◆ **Exercise instructions**: Two lines mark the range in the entries below: the one holding "Definition numInt (s" and the one holding "Definition jsonBody (s". Set down those two and all lines between them, exactly.
**** Task input ****
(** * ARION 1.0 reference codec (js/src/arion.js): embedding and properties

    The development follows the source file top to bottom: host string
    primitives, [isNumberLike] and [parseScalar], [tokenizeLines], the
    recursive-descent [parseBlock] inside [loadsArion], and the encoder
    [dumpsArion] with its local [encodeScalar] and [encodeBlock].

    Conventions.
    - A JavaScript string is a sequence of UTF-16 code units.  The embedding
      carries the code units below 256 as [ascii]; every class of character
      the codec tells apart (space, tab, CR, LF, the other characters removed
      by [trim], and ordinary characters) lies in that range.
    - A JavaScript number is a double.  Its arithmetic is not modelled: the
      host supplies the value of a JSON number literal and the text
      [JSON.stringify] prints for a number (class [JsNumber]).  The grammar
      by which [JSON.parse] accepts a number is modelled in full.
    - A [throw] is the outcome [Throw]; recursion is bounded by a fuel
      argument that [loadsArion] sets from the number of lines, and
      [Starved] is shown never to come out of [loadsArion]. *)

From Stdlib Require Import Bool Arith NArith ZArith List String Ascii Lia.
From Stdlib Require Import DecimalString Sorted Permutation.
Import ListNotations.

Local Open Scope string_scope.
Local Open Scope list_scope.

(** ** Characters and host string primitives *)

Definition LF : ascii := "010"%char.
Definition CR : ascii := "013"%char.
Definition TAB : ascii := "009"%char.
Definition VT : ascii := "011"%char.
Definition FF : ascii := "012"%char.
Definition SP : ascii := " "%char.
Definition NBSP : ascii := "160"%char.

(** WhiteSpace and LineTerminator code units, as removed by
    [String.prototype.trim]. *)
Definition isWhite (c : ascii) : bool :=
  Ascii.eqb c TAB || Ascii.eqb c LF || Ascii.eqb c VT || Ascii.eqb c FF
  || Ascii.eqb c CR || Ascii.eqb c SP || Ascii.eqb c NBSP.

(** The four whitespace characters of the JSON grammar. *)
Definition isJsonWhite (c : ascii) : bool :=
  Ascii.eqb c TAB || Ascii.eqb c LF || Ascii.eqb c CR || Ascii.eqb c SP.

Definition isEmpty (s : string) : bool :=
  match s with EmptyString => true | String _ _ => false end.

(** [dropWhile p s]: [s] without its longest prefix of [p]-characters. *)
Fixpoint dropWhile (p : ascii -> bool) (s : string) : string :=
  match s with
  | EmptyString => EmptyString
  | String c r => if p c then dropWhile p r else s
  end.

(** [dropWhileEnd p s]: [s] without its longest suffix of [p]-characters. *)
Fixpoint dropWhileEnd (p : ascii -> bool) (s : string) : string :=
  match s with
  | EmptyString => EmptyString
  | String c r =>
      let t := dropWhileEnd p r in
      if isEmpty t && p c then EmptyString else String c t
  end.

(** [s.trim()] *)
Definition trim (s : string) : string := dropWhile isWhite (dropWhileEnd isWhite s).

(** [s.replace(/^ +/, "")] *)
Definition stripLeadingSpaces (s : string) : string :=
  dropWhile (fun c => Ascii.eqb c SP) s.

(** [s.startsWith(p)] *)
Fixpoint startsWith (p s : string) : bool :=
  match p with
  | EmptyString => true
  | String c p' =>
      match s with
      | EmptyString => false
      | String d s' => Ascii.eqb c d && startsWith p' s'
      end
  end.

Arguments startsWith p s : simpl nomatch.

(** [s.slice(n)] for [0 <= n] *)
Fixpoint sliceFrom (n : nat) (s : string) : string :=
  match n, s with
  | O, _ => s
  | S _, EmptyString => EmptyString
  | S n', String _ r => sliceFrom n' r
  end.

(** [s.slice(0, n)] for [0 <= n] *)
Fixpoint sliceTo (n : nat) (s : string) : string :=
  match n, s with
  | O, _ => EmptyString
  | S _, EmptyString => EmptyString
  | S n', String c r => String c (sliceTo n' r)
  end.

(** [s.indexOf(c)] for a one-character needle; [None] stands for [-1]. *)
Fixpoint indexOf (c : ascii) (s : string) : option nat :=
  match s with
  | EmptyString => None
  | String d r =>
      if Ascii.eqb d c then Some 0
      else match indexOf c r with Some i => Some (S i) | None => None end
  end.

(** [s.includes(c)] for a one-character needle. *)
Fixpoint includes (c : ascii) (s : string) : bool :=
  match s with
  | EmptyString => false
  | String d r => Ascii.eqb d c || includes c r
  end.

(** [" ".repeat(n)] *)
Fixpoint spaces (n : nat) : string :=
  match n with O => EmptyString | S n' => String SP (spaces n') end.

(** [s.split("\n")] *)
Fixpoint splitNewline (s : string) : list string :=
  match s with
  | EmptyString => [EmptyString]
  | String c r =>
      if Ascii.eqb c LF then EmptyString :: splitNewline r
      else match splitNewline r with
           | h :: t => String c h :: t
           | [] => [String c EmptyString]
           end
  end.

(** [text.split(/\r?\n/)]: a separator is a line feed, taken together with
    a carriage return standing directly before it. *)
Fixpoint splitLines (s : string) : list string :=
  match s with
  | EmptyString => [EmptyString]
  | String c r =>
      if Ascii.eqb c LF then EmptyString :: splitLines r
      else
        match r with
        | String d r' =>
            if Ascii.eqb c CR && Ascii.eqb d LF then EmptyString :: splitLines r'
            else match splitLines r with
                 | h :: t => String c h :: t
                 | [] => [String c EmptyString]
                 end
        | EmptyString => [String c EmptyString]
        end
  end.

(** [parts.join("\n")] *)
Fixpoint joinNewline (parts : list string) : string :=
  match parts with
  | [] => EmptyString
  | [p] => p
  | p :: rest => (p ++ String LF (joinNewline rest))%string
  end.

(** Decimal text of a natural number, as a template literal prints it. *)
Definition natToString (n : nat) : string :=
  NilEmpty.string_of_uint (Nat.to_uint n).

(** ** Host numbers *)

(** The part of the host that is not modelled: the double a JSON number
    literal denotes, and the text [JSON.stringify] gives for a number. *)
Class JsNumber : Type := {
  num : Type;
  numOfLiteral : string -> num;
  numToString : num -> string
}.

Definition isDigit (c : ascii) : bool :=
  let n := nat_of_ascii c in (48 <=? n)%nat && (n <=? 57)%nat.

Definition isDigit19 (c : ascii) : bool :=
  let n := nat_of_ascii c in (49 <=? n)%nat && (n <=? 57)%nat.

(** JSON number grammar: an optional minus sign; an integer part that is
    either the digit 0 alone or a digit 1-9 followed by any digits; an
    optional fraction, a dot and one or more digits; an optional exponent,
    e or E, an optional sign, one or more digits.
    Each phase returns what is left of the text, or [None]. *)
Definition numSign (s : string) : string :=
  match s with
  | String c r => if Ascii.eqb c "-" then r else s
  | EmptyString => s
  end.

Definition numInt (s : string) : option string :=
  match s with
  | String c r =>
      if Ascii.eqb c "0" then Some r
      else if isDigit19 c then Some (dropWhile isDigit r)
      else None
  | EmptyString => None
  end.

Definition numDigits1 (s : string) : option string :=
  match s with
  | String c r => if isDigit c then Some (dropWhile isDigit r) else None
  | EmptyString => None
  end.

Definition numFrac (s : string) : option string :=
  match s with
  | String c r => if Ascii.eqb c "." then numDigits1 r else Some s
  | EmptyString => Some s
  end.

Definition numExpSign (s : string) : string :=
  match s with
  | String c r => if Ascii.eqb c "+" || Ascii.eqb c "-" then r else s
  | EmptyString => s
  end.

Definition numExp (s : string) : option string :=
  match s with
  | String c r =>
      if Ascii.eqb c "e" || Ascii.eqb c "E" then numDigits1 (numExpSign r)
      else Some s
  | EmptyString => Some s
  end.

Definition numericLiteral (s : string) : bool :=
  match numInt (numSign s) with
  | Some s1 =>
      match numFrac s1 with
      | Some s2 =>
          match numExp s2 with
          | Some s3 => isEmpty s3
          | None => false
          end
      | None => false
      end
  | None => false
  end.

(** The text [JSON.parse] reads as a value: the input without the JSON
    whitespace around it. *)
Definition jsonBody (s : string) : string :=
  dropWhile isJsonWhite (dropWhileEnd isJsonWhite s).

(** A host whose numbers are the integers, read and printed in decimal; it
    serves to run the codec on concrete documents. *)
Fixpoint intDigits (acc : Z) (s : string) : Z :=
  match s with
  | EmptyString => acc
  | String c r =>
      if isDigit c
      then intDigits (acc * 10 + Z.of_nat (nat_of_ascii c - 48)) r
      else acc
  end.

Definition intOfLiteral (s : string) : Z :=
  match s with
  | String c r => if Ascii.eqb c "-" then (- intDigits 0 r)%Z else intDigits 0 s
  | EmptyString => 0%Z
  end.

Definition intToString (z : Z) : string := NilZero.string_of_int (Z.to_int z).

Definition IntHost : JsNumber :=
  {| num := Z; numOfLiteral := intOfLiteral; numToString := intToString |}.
****
◆ **Solution to this exercise**:
Definition numInt (s : string) : option string :=
  match s with
  | String c r =>
      if Ascii.eqb c "0" then Some r
      else if isDigit19 c then Some (dropWhile isDigit r)
      else None
  | EmptyString => None
  end.

Definition numDigits1 (s : string) : option string :=
  match s with
  | String c r => if isDigit c then Some (dropWhile isDigit r) else None
  | EmptyString => None
  end.

Definition numFrac (s : string) : option string :=
  match s with
  | String c r => if Ascii.eqb c "." then numDigits1 r else Some s
  | EmptyString => Some s
  end.

Definition numExpSign (s : string) : string :=
  match s with
  | String c r => if Ascii.eqb c "+" || Ascii.eqb c "-" then r else s
  | EmptyString => s
  end.

Definition numExp (s : string) : option string :=
  match s with
  | String c r =>
      if Ascii.eqb c "e" || Ascii.eqb c "E" then numDigits1 (numExpSign r)
      else Some s
  | EmptyString => Some s
  end.

Definition numericLiteral (s : string) : bool :=
  match numInt (numSign s) with
  | Some s1 =>
      match numFrac s1 with
      | Some s2 =>
          match numExp s2 with
          | Some s3 => isEmpty s3
          | None => false
          end
      | None => false
      end
  | None => false
  end.

(** The text [JSON.parse] reads as a value: the input without the JSON
    whitespace around it. *)
Definition jsonBody (s : string) : string :=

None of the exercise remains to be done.